Specific maritime engineering applications belong to systemic issues, affected by many objective factors, for example, equipment shaking, model dependence, and light interference on shore.(i)Shaking problem of imaging equipment: in actual marine engineering applications (onshore and onboard), the effect of the model is often much lower than the accuracy and speed obtained in the laboratory. In the actual marine environment, the shaking of the equipment is the main reason for small object missed or object false detection. Even in the tracking task, the tracking fails due to the same reason.(ii)Model dependence: at present, all models require fixed scene training; the environmental changes have a large impact on the recognition accuracy of the model. Weather changes will change the external photosensitive environment, which will lead to bad results for marine object detection, and even equipment updates can cause model detection to fail.(iii)Background light pollution on the shore is an important issue, and there are few research papers related to the extraction of background light on the shore. Even experienced seafarers are still prone to think of shore lights as lights moving on the sea and make inappropriate decision-making. This is an urgent problem in the field of autonomous ship navigation.

4.3.2. Future Works

(1) Online Training. The current models are trained first and then deployed. Applications such as autonomous ship navigation require reasoning and decision-making based on environmental information in real time. One of the future trends is to solve this problem.

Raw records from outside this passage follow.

(** [Ttl] in one equation: the remaining time fits its types. *)
Lemma ttl_answer k :
  Ttl now k (canon d g h) =
  match d !! k with
  | None => (Ret (-2), canon d g h)
  | Some e => if IsExpired e now then (Ret (-2), canon (delete k d) g h)
              else (Ret (spec_ttl now (Some (abs_entry e))), canon d g h)
  end.
Proof.
  pose proof size_ok. rewrite ttl_canon; [|lia|].
  - destruct (d !! k) as [e|] eqn:Hk; [|done]. destruct (IsExpired e now) eqn:He; [done|].
    unfold IsExpired in He. cbn. destruct (e_expireAt e) as [t|] eqn:Ht; [|done].
    pose proof (ttl_in_range e t k Hk Ht).
    pose proof (ceil_seconds_range (t - now) INT_MAX ltac:(lia)).
    rewrite wrap_i32_small; [done|]. unfold INT_MIN. lia.
  - intros e t Hk Ht. pose proof (ttl_in_range e t k Hk Ht).
    unfold INT_MAX, NS_PER_SECOND, I64_MAX in *. lia.
Qed.

Lemma ttl_correct k :
  wp (exec_op now (OpTtl k)) (op_correct n now (OpTtl k) a) no_fail (canon d g h).
Proof.
  pose proof (ttl_answer k) as Httl.
  apply wp_bind. unfold op_correct. cbn. rewrite spec_lookup.
  destruct (d !! k) as [e|] eqn:Hk; [destruct (IsExpired e now) eqn:He|].
  all: eapply wp_intro; [exact Httl|]; apply wp_ret; cbn; split_and!;
    eauto using Inv_same, Inv_gone, means_same, means_gone.
Qed.

Lemma sweep_correct maxn :
  0 <= maxn ->
  wp (exec_op now (OpSweep maxn)) (op_correct n now (OpSweep maxn) a) no_fail (canon d g h).
Proof.
  intros Hmax. apply wp_bind. eapply wp_mono.
  { apply (sweep_wp n now now maxn); [exact HI|lia|done]. }
  2: done.
  intros res s' (d' & h' & h1 & -> & HI' & [Hsub Hexp _ _ _] & _). apply wp_ret.
  split_and!; [eapply Inv_mono; [| |exact HI']; lia|done|].
  unfold means. cbn. rewrite prune_prune by done. cbn. rewrite Ha.
  by rewrite (view_swept now d d').
Qed.
End cases.

Lemma exec_op_correct n now0 now op s a :
  Inv n now0 s -> now0 <= now -> clock_ok now -> n + 1 < U64_MOD -> op_ok op ->
  means now0 s a ->
  wp (exec_op now op) (op_correct n now op a) no_fail s.
Proof.
  intros HI Hle Hclk Hn Hop Ha.
  eapply (means_later now0 now) in Ha; [|done].
  eapply (Inv_mono n n now0 now) in HI; [|lia|done].
  revert Ha. pattern s. eapply Inv_elim; [exact HI|]. clear dependent s.
  intros d g h HI Ha. unfold means in Ha. cbn in Ha.
  destruct op; cbn in Hop.
  - by apply set_correct.
  - by apply get_correct.
  - by apply del_correct.
  - by apply expire_correct.
  - by apply ttl_correct.
  - apply wp_bind, wp_gets, wp_ret. split_and!; [by apply Inv_same|done|by apply means_same].
  - apply wp_bind, wp_gets, wp_ret. split_and!; [by apply Inv_same|done|by apply means_same].
  - apply sweep_correct; [done..|lia].
Qed.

(2) Build a Maritime Data Sharing Center. (1) Unified model algorithm evaluation mechanism: at present, maritime surveillance and intelligent transportation need a public benchmark for different researchers who proposed various models. (2) Construct various marine scenarios and sea condition dataset share platform. The actual detection task of marine objects requires training with a lot of data in their respective sea conditions; the current datasets cannot complete this task. We will put more energy into the work of data sorting and build a maritime data sharing platform.

5. Conclusions

This survey covers most of the application scenarios of object detection for maritime surveillance and autonomous ship navigation. In recent years, a large number of marine object detection models based on deep learning have been proposed, but due to the lack of universal evaluation criteria, it is difficult to compare different improved models. According to the characteristics of the maritime environment, this paper summarized the advantages of the computer vision milestone model and proposed different application scenarios of the single-stage model and the multistage model under different development routes. The most popular YOLO series models are compared in different dimensions, and the importance of public dataset benchmarks is proposed. We also discussed the urgency of building a maritime proprietary dataset platform that satisfies different scenarios and model training in practical engineering applications. This work will put forward feasible suggestions for future research directions of deep learning-based marine object detection.

Conflicts of Interest

The authors declare that they have no conflicts of interest.

Acknowledgments

This work was supported in part by the Fundamental Research Funds for the Central Universities, Grant nos. 3132021130 and 3132019400.